* What the task asks: Return all entries below exactly. Skip nothing.

(Collected data entries)
.....

(** * flashback_bot: the quote store, the pending-URL cache and the command
    handlers, embedded from [src/database.py] and [src/bot.py].

    The SQLite tables are lists of rows in rowid order, the bot's
    [context.user_data] dictionary is a finite map with string keys, and the
    clock and the random draws of [ORDER BY RANDOM()] are explicit inputs of
    the operations that consult them. *)

From Stdlib Require Import ZArith List String Ascii Lia Bool DecimalString.
From stdpp Require Import base list strings gmap sorting.

Open Scope Z_scope.

(** ** Text helpers *)

Module Text.

(** Line feed and the double quote, which the handlers put in replies. *)
Definition nl : string := String (ascii_of_nat 10) "".
Definition dq : string := String (ascii_of_nat 34) "".

(** Python's [str(n)] and f-string rendering of an integer. *)
Definition of_Z (n : Z) : string := NilZero.string_of_int (Z.to_int n).

(** A [str] is held as its UTF-8 encoding: a character is a byte that is
    not a continuation byte ([10xxxxxx]), with the continuation bytes that
    follow it. *)
Definition continuation (c : ascii) : bool :=
  let n := N_of_ascii c in ((128 <=? n) && (n <? 192))%N.

(** The number of characters of a text. *)
Fixpoint chars (s : string) : nat :=
  match s with
  | "" => O
  | String c s' => if continuation c then chars s' else S (chars s')
  end.

(** Python's [len(s)], as an integer. *)
Definition len (s : string) : Z := Z.of_nat (chars s).

(** The first [n] characters of a text. *)
Fixpoint take_chars (n : nat) (s : string) : string :=
  match s with
  | "" => ""
  | String c s' =>
      if continuation c then String c (take_chars n s')
      else match n with
           | O => ""
           | S n' => String c (take_chars n' s')
           end
  end.

(** Python's slice [s[:n]]; a negative [n] counts from the end. *)
Definition prefix (n : Z) (s : string) : string :=
  if n <? 0 then take_chars (chars s - Z.to_nat (- n)) s
  else take_chars (Z.to_nat n) s.

(** [sep.join(parts)] *)
Definition join (sep : string) (parts : list string) : string :=
  String.concat sep parts.

(** Zero-padded decimal of width [w], for [0 <= n < 10^w]. *)
Fixpoint pad (w : nat) (n : Z) : string :=
  match w with
  | O => ""
  | S w' => pad w' (n / 10) +:+ of_Z (n mod 10)
  end.

(** [s.split(",")]: never returns the empty list. *)
Fixpoint split_go (sep : ascii) (cur : string) (s : string) : list string :=
  match s with
  | "" => [String.rev cur]
  | String c s' =>
      if Ascii.eqb c sep then String.rev cur :: split_go sep "" s'
      else split_go sep (String c cur) s'
  end.

Definition split (sep : ascii) (s : string) : list string :=
  split_go sep "" s.

(** The code points of a text; [None] for bytes that are not UTF-8. *)
Fixpoint code_points_go (need : nat) (acc : N) (s : string)
    : option (list N) :=
  match s with
  | "" => match need with O => Some [] | S _ => None end
  | String c s' =>
      let b := N_of_ascii c in
      match need with
      | O =>
          if (b <? 128)%N then (λ l, b :: l) <$> code_points_go 0 0 s'
          else if (b <? 192)%N then None
          else if (b <? 224)%N then code_points_go 1 (b - 192) s'
          else if (b <? 240)%N then code_points_go 2 (b - 224) s'
          else if (b <? 248)%N then code_points_go 3 (b - 240) s'
          else None
      | S k =>
          if continuation c then
            let acc := (acc * 64 + (b - 128))%N in
            match k with
            | O => (λ l, acc :: l) <$> code_points_go 0 0 s'
            | S _ => code_points_go k acc s'
            end
          else None
      end
  end.

Definition code_points (s : string) : option (list N) :=
  code_points_go 0 0 s.

(** White space outside ASCII, and the zeros of the decimal digits outside
    ASCII: every one is followed by the digits one to nine of its script
    (the character database of Unicode 14, which Python 3.11 carries). *)
Definition unicode_space (cp : N) : bool :=
  (existsb (N.eqb cp) [0x85; 0xA0; 0x1680; 0x2028; 0x2029; 0x202F; 0x205F;
                       0x3000] || (0x2000 <=? cp) && (cp <=? 0x200A))%N.

Definition decimal_zeros : list N :=
  [0x660; 0x6F0; 0x7C0; 0x966; 0x9E6; 0xA66; 0xAE6; 0xB66; 0xBE6; 0xC66;
   0xCE6; 0xD66; 0xDE6; 0xE50; 0xED0; 0xF20; 0x1040; 0x1090; 0x17E0;
   0x1810; 0x1946; 0x19D0; 0x1A80; 0x1A90; 0x1B50; 0x1BB0; 0x1C40; 0x1C50;
   0xA620; 0xA8D0; 0xA900; 0xA9D0; 0xA9F0; 0xAA50; 0xABF0; 0xFF10; 0x104A0;
   0x10D30; 0x11066; 0x110F0; 0x11136; 0x111D0; 0x112F0; 0x11450; 0x114D0;
   0x11650; 0x116C0; 0x11730; 0x118E0; 0x11950; 0x11C50; 0x11D50; 0x11DA0;
   0x16A60; 0x16AC0; 0x16B50; 0x1D7CE; 0x1D7D8; 0x1D7E2; 0x1D7EC; 0x1D7F6;
   0x1E140; 0x1E2F0; 0x1E950; 0x1FBF0]%N.

Definition unicode_decimal (cp : N) : option N :=
  (λ zero, cp - zero)%N <$>
  List.find (λ zero, (zero <=? cp) && (cp <=? zero + 9))%N decimal_zeros.

(** The characters of a text, each as its bytes. *)
Fixpoint characters (s : string) : list string :=
  match s with
  | "" => []
  | String c s' =>
      match characters s' with
      | String d t :: rest =>
          if continuation d then String c (String d t) :: rest
          else String c "" :: String d t :: rest
      | rest => String c "" :: rest
      end
  end.

(** White space, as [str.isspace()] and [str.strip()] see it. *)
Definition is_space (char : string) : bool :=
  match code_points char with
  | Some [cp] =>
      ((9 <=? cp) && (cp <=? 13) || (28 <=? cp) && (cp <=? 32))%N ||
      unicode_space cp
  | _ => false
  end.

Fixpoint lstrip (chars : list string) : list string :=
  match chars with
  | c :: chars' => if is_space c then lstrip chars' else chars
  | [] => []
  end.

(** [s.strip()] *)
Definition strip (s : string) : string :=
  String.concat "" (reverse (lstrip (reverse (lstrip (characters s))))).

(** Truthiness of an optional string: [None] and [""] are falsy. *)
Definition truthy (o : option string) : bool :=
  match o with
  | Some (String _ _) => true
  | _ => false
  end.

End Text.

(** ** Time

    An instant is a number of microseconds since the Unix epoch (UTC).
    SQLite's [CURRENT_TIMESTAMP] and [datetime('now', ...)] have a resolution
    of one second and are in UTC; Python's [datetime.now()] is the naive local
    time, with microseconds. *)

Module Time.

Record clock := Clock {
  utc_us : Z;        (* microseconds since the epoch, UTC *)
  tz_offset : Z      (* offset of the local zone from UTC, in seconds *)
}.

Definition second : Z := 1000000.
Definition minute : Z := 60 * second.

(** [CURRENT_TIMESTAMP], as seconds since the epoch. *)
Definition current_timestamp (clk : clock) : Z := utc_us clk / second.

.....

* Your response:
(** * flashback_bot: the quote store, the pending-URL cache and the command
    handlers, embedded from [src/database.py] and [src/bot.py].

    The SQLite tables are lists of rows in rowid order, the bot's
    [context.user_data] dictionary is a finite map with string keys, and the
    clock and the random draws of [ORDER BY RANDOM()] are explicit inputs of
    the operations that consult them. *)

From Stdlib Require Import ZArith List String Ascii Lia Bool DecimalString.
From stdpp Require Import base list strings gmap sorting.

Open Scope Z_scope.

(** ** Text helpers *)

Module Text.

(** Line feed and the double quote, which the handlers put in replies. *)
Definition nl : string := String (ascii_of_nat 10) "".
Definition dq : string := String (ascii_of_nat 34) "".

(** Python's [str(n)] and f-string rendering of an integer. *)
Definition of_Z (n : Z) : string := NilZero.string_of_int (Z.to_int n).

(** A [str] is held as its UTF-8 encoding: a character is a byte that is
    not a continuation byte ([10xxxxxx]), with the continuation bytes that
    follow it. *)
Definition continuation (c : ascii) : bool :=
  let n := N_of_ascii c in ((128 <=? n) && (n <? 192))%N.

(** The number of characters of a text. *)
Fixpoint chars (s : string) : nat :=
  match s with
  | "" => O
  | String c s' => if continuation c then chars s' else S (chars s')
  end.

(** Python's [len(s)], as an integer. *)
Definition len (s : string) : Z := Z.of_nat (chars s).

(** The first [n] characters of a text. *)
Fixpoint take_chars (n : nat) (s : string) : string :=
  match s with
  | "" => ""
  | String c s' =>
      if continuation c then String c (take_chars n s')
      else match n with
           | O => ""
           | S n' => String c (take_chars n' s')
           end
  end.

(** Python's slice [s[:n]]; a negative [n] counts from the end. *)
Definition prefix (n : Z) (s : string) : string :=
  if n <? 0 then take_chars (chars s - Z.to_nat (- n)) s
  else take_chars (Z.to_nat n) s.

(** [sep.join(parts)] *)
Definition join (sep : string) (parts : list string) : string :=
  String.concat sep parts.

(** Zero-padded decimal of width [w], for [0 <= n < 10^w]. *)
Fixpoint pad (w : nat) (n : Z) : string :=
  match w with
  | O => ""
  | S w' => pad w' (n / 10) +:+ of_Z (n mod 10)
  end.

(** [s.split(",")]: never returns the empty list. *)
Fixpoint split_go (sep : ascii) (cur : string) (s : string) : list string :=
  match s with
  | "" => [String.rev cur]
  | String c s' =>
      if Ascii.eqb c sep then String.rev cur :: split_go sep "" s'
      else split_go sep (String c cur) s'
  end.

Definition split (sep : ascii) (s : string) : list string :=
  split_go sep "" s.

(** The code points of a text; [None] for bytes that are not UTF-8. *)
Fixpoint code_points_go (need : nat) (acc : N) (s : string)
    : option (list N) :=
  match s with
  | "" => match need with O => Some [] | S _ => None end
  | String c s' =>
      let b := N_of_ascii c in
      match need with
      | O =>
          if (b <? 128)%N then (λ l, b :: l) <$> code_points_go 0 0 s'
          else if (b <? 192)%N then None
          else if (b <? 224)%N then code_points_go 1 (b - 192) s'
          else if (b <? 240)%N then code_points_go 2 (b - 224) s'
          else if (b <? 248)%N then code_points_go 3 (b - 240) s'
          else None
      | S k =>
          if continuation c then
            let acc := (acc * 64 + (b - 128))%N in
            match k with
            | O => (λ l, acc :: l) <$> code_points_go 0 0 s'
            | S _ => code_points_go k acc s'
            end
          else None
      end
  end.

Definition code_points (s : string) : option (list N) :=
  code_points_go 0 0 s.

(** White space outside ASCII, and the zeros of the decimal digits outside
    ASCII: every one is followed by the digits one to nine of its script
    (the character database of Unicode 14, which Python 3.11 carries). *)
Definition unicode_space (cp : N) : bool :=
  (existsb (N.eqb cp) [0x85; 0xA0; 0x1680; 0x2028; 0x2029; 0x202F; 0x205F;
                       0x3000] || (0x2000 <=? cp) && (cp <=? 0x200A))%N.

Definition decimal_zeros : list N :=
  [0x660; 0x6F0; 0x7C0; 0x966; 0x9E6; 0xA66; 0xAE6; 0xB66; 0xBE6; 0xC66;
   0xCE6; 0xD66; 0xDE6; 0xE50; 0xED0; 0xF20; 0x1040; 0x1090; 0x17E0;
   0x1810; 0x1946; 0x19D0; 0x1A80; 0x1A90; 0x1B50; 0x1BB0; 0x1C40; 0x1C50;
   0xA620; 0xA8D0; 0xA900; 0xA9D0; 0xA9F0; 0xAA50; 0xABF0; 0xFF10; 0x104A0;
   0x10D30; 0x11066; 0x110F0; 0x11136; 0x111D0; 0x112F0; 0x11450; 0x114D0;
   0x11650; 0x116C0; 0x11730; 0x118E0; 0x11950; 0x11C50; 0x11D50; 0x11DA0;
   0x16A60; 0x16AC0; 0x16B50; 0x1D7CE; 0x1D7D8; 0x1D7E2; 0x1D7EC; 0x1D7F6;
   0x1E140; 0x1E2F0; 0x1E950; 0x1FBF0]%N.

Definition unicode_decimal (cp : N) : option N :=
  (λ zero, cp - zero)%N <$>
  List.find (λ zero, (zero <=? cp) && (cp <=? zero + 9))%N decimal_zeros.

(** The characters of a text, each as its bytes. *)
Fixpoint characters (s : string) : list string :=
  match s with
  | "" => []
  | String c s' =>
      match characters s' with
      | String d t :: rest =>
          if continuation d then String c (String d t) :: rest
          else String c "" :: String d t :: rest
      | rest => String c "" :: rest
      end
  end.

(** White space, as [str.isspace()] and [str.strip()] see it. *)
Definition is_space (char : string) : bool :=
  match code_points char with
  | Some [cp] =>
      ((9 <=? cp) && (cp <=? 13) || (28 <=? cp) && (cp <=? 32))%N ||
      unicode_space cp
  | _ => false
  end.

Fixpoint lstrip (chars : list string) : list string :=
  match chars with
  | c :: chars' => if is_space c then lstrip chars' else chars
  | [] => []
  end.

(** [s.strip()] *)
Definition strip (s : string) : string :=
  String.concat "" (reverse (lstrip (reverse (lstrip (characters s))))).

(** Truthiness of an optional string: [None] and [""] are falsy. *)
Definition truthy (o : option string) : bool :=
  match o with
  | Some (String _ _) => true
  | _ => false
  end.

End Text.

(** ** Time

    An instant is a number of microseconds since the Unix epoch (UTC).
    SQLite's [CURRENT_TIMESTAMP] and [datetime('now', ...)] have a resolution
    of one second and are in UTC; Python's [datetime.now()] is the naive local
    time, with microseconds. *)

Module Time.

Record clock := Clock {
  utc_us : Z;        (* microseconds since the epoch, UTC *)
  tz_offset : Z      (* offset of the local zone from UTC, in seconds *)
}.

Definition second : Z := 1000000.
Definition minute : Z := 60 * second.

(** [CURRENT_TIMESTAMP], as seconds since the epoch. *)
Definition current_timestamp (clk : clock) : Z := utc_us clk / second.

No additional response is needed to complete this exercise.